Cuando Pedro acabó su beso y la miró esperando una respuesta a sus sinceras palabras, Paula gritó alocadamente en medio de la seria multitud que los rodeaba.


—¡Te quiero, Pedro Alfonso! —exclamó, rindiéndose finalmente ante las palabras de él.


—¡Te quiero, Paula Olivia Chaves, y me importa una mierda tu apellido! —contestó Pedrouniéndose a la alegre locura de su mujer y dejando a todo un bufete desconcertado ante tamaña ofensa —. ¿Y sabes lo mejor? Que muy pronto llevarás el mío, ¡y entonces podrás comportarte como toda una Alfonso!


—¿Y cómo se comportan los Alfonso? — inquirió Paula, feliz ante tan tremenda proposición.


—En la vida, como nos da la real gana. Por desgracia, en el amor somos todos unos chiflados atolondrados.


—Creo que me irá bien siendo una Alfonso, porque, desde que te conozco, todo mi mundo ha sido una locura —sentenció Paula, aceptando su nueva vida y abrazando el amor que durante tanto tiempo había buscado.



CAPITULO 110





Paula se había vestido con uno de esos elegantes trajes de noche que en alguna ocasión su tía le había obligado a comprarse.

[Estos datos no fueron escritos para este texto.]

Lemma C6_k_is_not_checked_witness :
  NNImpl.ctor (B := ZBackend) 3 [4; 4] [4; 4] [5; 5] 5 2 0 true 0 demo_world
  = with_k 0 (NNImpl.ctor (B := ZBackend) 3 [4; 4] [4; 4] [5; 5] 5 2 0 true 6 demo_world).
Proof.
  apply (C6_k_is_not_checked (B := ZBackend) 3 [4; 4] [4; 4] [5; 5] 5 2 0 true 0 demo_world).
  unfold INT_MIN. lia.
Defined.

(** C6, counterexample: with [k = 0] and with [k = -1] the
    constructor raises nothing. *)
Lemma C6_counterexample :
  raised (NNImpl.ctor (B := ZBackend) 3 [64; 64] [64; 64] [80; 80] 32 3 0 true 0
            demo_world) = None
  /\ raised (NNImpl.ctor (B := ZBackend) 3 [64; 64] [64; 64] [80; 80] 32 3 0 true (-1)
               demo_world) = None.
Proof. split; vm_compute; reflexivity. Qed.

Lemma demo_conv_sizes : ~ conv_violation 3 [4] 2 3 2.
Proof.
  unfold conv_violation. intros [H|[H|[H|[H|[H|H]]]]]; try lia; try discriminate H.
  apply Exists_cons in H as [H|H]; [lia|]. by apply Exists_nil in H.
Defined.

Lemma C7_size_constraints_witness :
  is_ok (GATConvImpl.ctor (B := ZBackend) 3 [4] 2 3 2 0.5 true demo_world) = true.
Proof.
  apply (C7_size_constraints (B := ZBackend) 3 [4] 2 3 2 0.5 true demo_world).
  - unfold combined_width, INT_MAX. lia.
  - split; [exact demo_conv_sizes|reflexivity].
Defined.

(** C7, counterexample: with valid sizes and [dropout_prob = 2] both
    constructors raise, though no size constraint is violated. *)
Lemma C7_counterexample :
  bool_decide (size_violation 3 [4] 1) = false
  /\ MLPImpl.ctor (B := ZBackend) 3 [4] 1 2 true demo_world = Err dropout_error
  /\ bool_decide (conv_violation 3 [4] 2 3 2) = false
  /\ GATConvImpl.ctor (B := ZBackend) 3 [4] 2 3 2 2 true demo_world = Err dropout_error.
Proof. repeat split; vm_compute; reflexivity. Qed.

Lemma C8_forward_shape_witness :
  exists self w1,
    GATConvImpl.ctor (B := ZBackend) 3 [4; 4] 5 3 2 0 true demo_world = Ok (self, w1)
    /\ input_width (GATConvImpl.mlp self) = Some 26
    /\ exists y w',
         GATConvImpl.forward self demo_edge_index demo_node_attr demo_edge_attr
           demo_edge_weight demo_node_attr w1 = Ok (y, w')
         /\ size0 y = 4%nat /\ Z.of_nat (size1 y) = 5.
Proof.
  destruct (GATConvImpl.ctor (B := ZBackend) 3 [4; 4] 5 3 2 0 true demo_world)
    as [[self w1]|err] eqn:Hc; [|vm_compute in Hc; discriminate Hc].
  exists self, w1. split; [reflexivity|].
  destruct (C8_forward_shape (B := ZBackend) 3 [4; 4] 5 3 2 0 true demo_world w1 self 3
              demo_source demo_target demo_node_attr demo_edge_attr demo_edge_weight
              demo_node_attr w1 Hc)
    as (Hin & _ & y & w' & Hy & Hrows & Hcols & _);
    [unfold combined_width, INT_MAX; lia|exact demo_valid_input
    |reflexivity|reflexivity|reflexivity|].
  split; [exact Hin|]. exists y, w'. split; [exact Hy|]. split; [exact Hrows|exact Hcols].
Defined.

Lemma C9_index_out_of_range_witness :
  is_ok (GATConvImpl.forward demo_conv (Tensor 3 [[0; 1; 2]; [1; 2; 4]])
           demo_node_attr demo_edge_attr demo_edge_weight demo_node_attr demo_world)
  = false.
Proof.
  apply (C9_index_out_of_range (B := ZBackend) demo_conv
           (NNImpl.Build demo_conv demo_conv (MLPImpl.Build []) 2) 3
           [0; 1; 2] [1; 2; 4] demo_node_attr demo_edge_attr demo_edge_weight
           demo_node_attr demo_world).
  apply Exists_app. right. do 2 apply Exists_cons_tl. apply Exists_cons_hd. reflexivity.
Defined.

Era negro y largo hasta los tobillos. Por delante, bastante recatado, sin escote alguno y cogido al cuello dejando sólo los brazos y parte de los hombros expuestos; sin embargo, por detrás mostraba tentadoramente toda su espalda hasta el principio de ese lugar donde ésta perdía su nombre.


El único adorno que llevaba eran unos caros pendientes de diamantes, que lucía abiertamente, ya que su peinado consistía en un recatado recogido nada atrayente, y el único toque coqueto que se había permitido eran un par de zapatos negros de pedrería, con unos afilados tacones de aguja.


Una vez más, Paula asistía a una de esas aburridas fiestas del bufete que se organizaban en las opulentas oficinas para que todos los socios capitalistas observaran en qué se había invertido su dinero. Una cena tipo bufé frío, música en vivo y montones de petulantes y arrogantes abogados... eso era lo normal en esos anodinos eventos.


Como siempre, tía Mirta los esquivaba como a la peste, y era ella, su única sobrina, la que tenía que aguantar cada uno de los insufribles comentarios hacia los Chaves, ya fueran insustanciales halagos o malévolas críticas sobre su labor en la abogacía.


Desde que ganó su primer caso, nadie había vuelto a meterse con ella, tal vez porque les demostró a todos de qué pasta estaba hecha y que ese apellido que llevaba nunca le vendría grande.


Quizá, si alguien se hubiera interesado en conocer la verdad, habría averiguado que todo su aguerrido comportamiento en el juzgado aquel día se debía únicamente a una persona en concreto.


Después de que Manuel la dejara sola para defender a Lorena en un complicado caso, ella pidió un receso que aprovechó para esconderse en los baños, sin saber qué hacer o cómo proceder.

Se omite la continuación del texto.